[Collected data entries]
━━━━━━━━━━
(** * pub-manifest: the publication-manifest builder of [src/common/js/pub.js]

    A shallow embedding of [create_manifest] and of the helpers it closes
    over ([is_relative], [image_type], [uniq]), together with the fragment
    of the JavaScript and DOM semantics the function relies on.

    Conventions of the model.
    - A JavaScript string is a [string]: a sequence of 8-bit characters.
      [toUpperCase] and [toLowerCase] change the ASCII letters only, as
      the JavaScript functions do on a string of ASCII characters; a
      statement that reads the branch of the status switch off the status
      takes the status to be ASCII.
    - [null] and [undefined] results of DOM reads are [None].
    - A JavaScript object whose property order matters (it decides the
      serialized text) is an ordered list of properties.
    - A thrown [TypeError] is the [Throw] result; its message, which the
      engine chooses, is not modelled. *)

From Stdlib Require Import Bool Arith Lia List Ascii String ZArith.
Import ListNotations.

Local Open Scope list_scope.
Local Open Scope string_scope.

Set Implicit Arguments.
Local Set Warnings "-register-all".

(** ** Strings *)

Module JsString.

(** [String.prototype.startsWith], position 0. *)
Definition startsWith (s search : string) : bool := String.prefix search s.

(** [String.prototype.endsWith]: the code units of [search] are those of
    [s] from index [length s - length search]. *)
Definition endsWith (s search : string) : bool :=
  if (String.length search <=? String.length s)%nat
  then String.eqb
         (substring (String.length s - String.length search)
                    (String.length search) s)
         search
  else false.

(** [s[0] === c]; [s[0]] is [undefined] on the empty string. *)
Definition first_is (s : string) (c : ascii) : bool :=
  match s with
  | EmptyString => false
  | String c0 _ => Ascii.eqb c0 c
  end.

Definition is_lower (c : ascii) : bool :=
  ((97 <=? nat_of_ascii c) && (nat_of_ascii c <=? 122))%nat.

Definition is_upper (c : ascii) : bool :=
  ((65 <=? nat_of_ascii c) && (nat_of_ascii c <=? 90))%nat.

Definition upper_char (c : ascii) : ascii :=
  if is_lower c then ascii_of_nat (nat_of_ascii c - 32) else c.

Definition lower_char (c : ascii) : ascii :=
  if is_upper c then ascii_of_nat (nat_of_ascii c + 32) else c.

Fixpoint map_chars (f : ascii -> ascii) (s : string) : string :=
  match s with
  | EmptyString => EmptyString
  | String c r => String (f c) (map_chars f r)
  end.

Definition toUpperCase : string -> string := map_chars upper_char.
Definition toLowerCase : string -> string := map_chars lower_char.

(** Truthiness of a value that is a string or [null]: [null] and the
    empty string are falsy. *)
Definition truthy (v : option string) : bool :=
  match v with
  | None => false
  | Some s => negb (String.eqb s "")
  end.

(** ASCII whitespace, the separators of a class list. *)
Definition is_space (c : ascii) : bool :=
  match nat_of_ascii c with
  | 9 | 10 | 12 | 13 | 32 => true
  | _ => false
  end.

(** The tokens of a whitespace-separated list; [cur] is the token being
    read. *)
Fixpoint tokens_from (cur : string) (s : string) : list string :=
  match s with
  | EmptyString => if String.eqb cur "" then [] else [cur]
  | String c r =>
      if is_space c
      then (if String.eqb cur "" then tokens_from "" r
            else cur :: tokens_from "" r)
      else tokens_from (cur ++ String c "") r
  end.

Definition tokens (s : string) : list string := tokens_from "" s.

End JsString.

Import JsString.

(** ** The document tree *)

Module Dom.

Definition attribute_list := list (string * string).

(** An element as the queries see it: its tag name and its attributes,
    both in the lower case the HTML parser gives them. *)
Record element := mkElement {
  tagName : string;
  attributes : attribute_list
}.

Inductive node :=
| Element (e : element) (childNodes : list node)
| Text (data : string).

(** [element.getAttribute(name)]: [null] when there is none. *)
Fixpoint lookup_attribute (name : string) (l : attribute_list) : option string :=
  match l with
  | [] => None
  | (k, v) :: r => if String.eqb k name then Some v else lookup_attribute name r
  end.

Definition getAttribute (e : element) (name : string) : option string :=
  lookup_attribute name (attributes e).

(** [element.setAttribute(name, value)]: the value is replaced where the
    attribute exists and appended otherwise. *)
Fixpoint store_attribute (name value : string) (l : attribute_list) : attribute_list :=
  match l with
  | [] => [(name, value)]
  | (k, v) :: r =>
      if String.eqb k name then (k, value) :: r
      else (k, v) :: store_attribute name value r
  end.

Definition setAttribute (name value : string) (e : element) : element :=
  mkElement (tagName e) (store_attribute name value (attributes e)).

(** The elements below (and including) a node, in document order. *)
Fixpoint elements (n : node) : list element :=
  match n with
  | Text _ => []
  | Element e kids => e :: flat_map elements kids
  end.

(** The selectors the builder uses. *)
Inductive selector :=
| ByTag (tag : string)                 (* "object", "img", "a", "script" *)
| ByTagId (tag : string) (id : string)  (* "nav#toc" *)
| ByTagClass (tag : string) (cls : string). (* "a.u-url", "span.orcid" *)

Definition has_class (cls : string) (e : element) : bool :=
  match getAttribute e "class" with
  | None => false
  | Some v => existsb (String.eqb cls) (tokens v)
  end.

Definition matches (sel : selector) (e : element) : bool :=
  match sel with
  | ByTag tag => String.eqb (tagName e) tag
  | ByTagId tag id =>
      String.eqb (tagName e) tag &&
      match getAttribute e "id" with
      | Some v => String.eqb v id
      | None => false
      end
  | ByTagClass tag cls => String.eqb (tagName e) tag && has_class cls e
  end.

Definition querySelectorAll (sel : selector) (root : node) : list element :=
  filter (matches sel) (elements root).

Definition querySelector (sel : selector) (root : node) : option element :=
  hd_error (querySelectorAll sel root).

(** The list with its first member that [f] rewrites replaced by the
    rewritten one; [None] when [f] rewrites no member. *)
Section FirstOf.
Variable A : Type.
Variable f : A -> option A.

Fixpoint update_first_of (l : list A) : option (list A) :=
  match l with
  | [] => None
  | k :: r =>
      match f k with
      | Some k' => Some (k' :: r)
      | None => option_map (cons k) (update_first_of r)
      end
  end.
End FirstOf.

(** Mutation of the first element, in document order, that [p] accepts:
    [f] rewrites the element and its children.  [None] when no element
    matches. *)
Fixpoint update_first (p : element -> bool)
         (f : element -> list node -> node) (n : node) : option node :=
  match n with
  | Text _ => None
  | Element e kids =>
      if p e then Some (f e kids)
      else option_map (Element e) (update_first_of (update_first p f) kids)
  end.

(** [parent.appendChild(child)]. *)
Definition appendChild (child : node) (e : element) (kids : list node) : node :=
  Element e (kids ++ [child])%list.

(** An HTML document as the parser builds it: the root [html] element
    with the [head] as its first child, followed by the [body]. *)
Record html_document := mkDocument {
  html_attributes : attribute_list;
  head_attributes : attribute_list;
  head_childNodes : list node;
  after_head : list node
}.

Definition documentElement (d : html_document) : node :=
  Element (mkElement "html" (html_attributes d))
    (Element (mkElement "head" (head_attributes d)) (head_childNodes d)
     :: after_head d).

End Dom.

Import Dom.

(** ** JavaScript values and JSON text *)

Module Js.

(** The values the builder stores in the manifest. *)
Inductive value :=
| VUndefined
| VNull
| VString (s : string)
| VArray (items : list value)
| VObject (properties : list (string * value)).

(** An object: its properties in insertion order. *)
Definition object := list (string * value).

Section Properties.
Variable V : Type.

(** [obj[key] = v]: an existing property keeps its place, a new one
    goes last. *)
Fixpoint set_property (key : string) (v : V) (o : list (string * V))
  : list (string * V) :=
  match o with
  | [] => [(key, v)]
  | (k, x) :: r =>
      if String.eqb k key then (k, v) :: r
      else (k, x) :: set_property key v r
  end.

(** [obj[key]]; [None] is [undefined]. *)
Fixpoint get_property (key : string) (o : list (string * V)) : option V :=
  match o with
  | [] => None
  | (k, x) :: r => if String.eqb k key then Some x else get_property key r
  end.
End Properties.

(** A string that may be [undefined] (an absent property of the
    configuration) or [null] (an absent attribute). *)
Definition or_undefined (s : option string) : value :=
  match s with Some x => VString x | None => VUndefined end.

Definition or_null (s : option string) : value :=
  match s with Some x => VString x | None => VNull end.

Inductive error := TypeError.

Inductive result (A : Type) :=
| Ok (a : A)
| Throw (e : error).

Arguments Ok {A} a.
Arguments Throw {A} e.

(** [Array.prototype.indexOf] with strict equality: the first index of
    [key], or -1. *)
Section IndexOf.
Variable K : Type.
Variable eqb : K -> K -> bool.

Fixpoint indexOf_from (i : Z) (l : list K) (key : K) : Z :=
  match l with
  | [] => (-1)%Z
  | x :: r => if eqb x key then i else indexOf_from (i + 1)%Z r key
  end.

Definition indexOf (l : list K) (key : K) : Z := indexOf_from 0%Z l key.
End IndexOf.

End Js.

Import Js.

Module Json.

Definition hex_digit (n : nat) : ascii :=
  if (n <? 10)%nat then ascii_of_nat (48 + n) else ascii_of_nat (87 + n).

(** The escape of one character inside a JSON string. *)
Definition escape_char (c : ascii) : string :=
  let n := nat_of_ascii c in
  match n with
  | 8 => "\b"
  | 9 => "\t"
  | 10 => "\n"
  | 12 => "\f"
  | 13 => "\r"
  | 34 => String "\" (String c "")
  | 92 => "\\"
  | _ =>
      if (n <? 32)%nat
      then "\u00" ++ String (hex_digit (n / 16)) (String (hex_digit (n mod 16)) "")
      else String c ""
  end.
━━━━━━━━━━
_What the exercise asks_: What lines above hold the word "Arguments"? List them all.

_Your solution_:
Set Implicit Arguments.
Arguments Ok {A} a.
Arguments Throw {A} e.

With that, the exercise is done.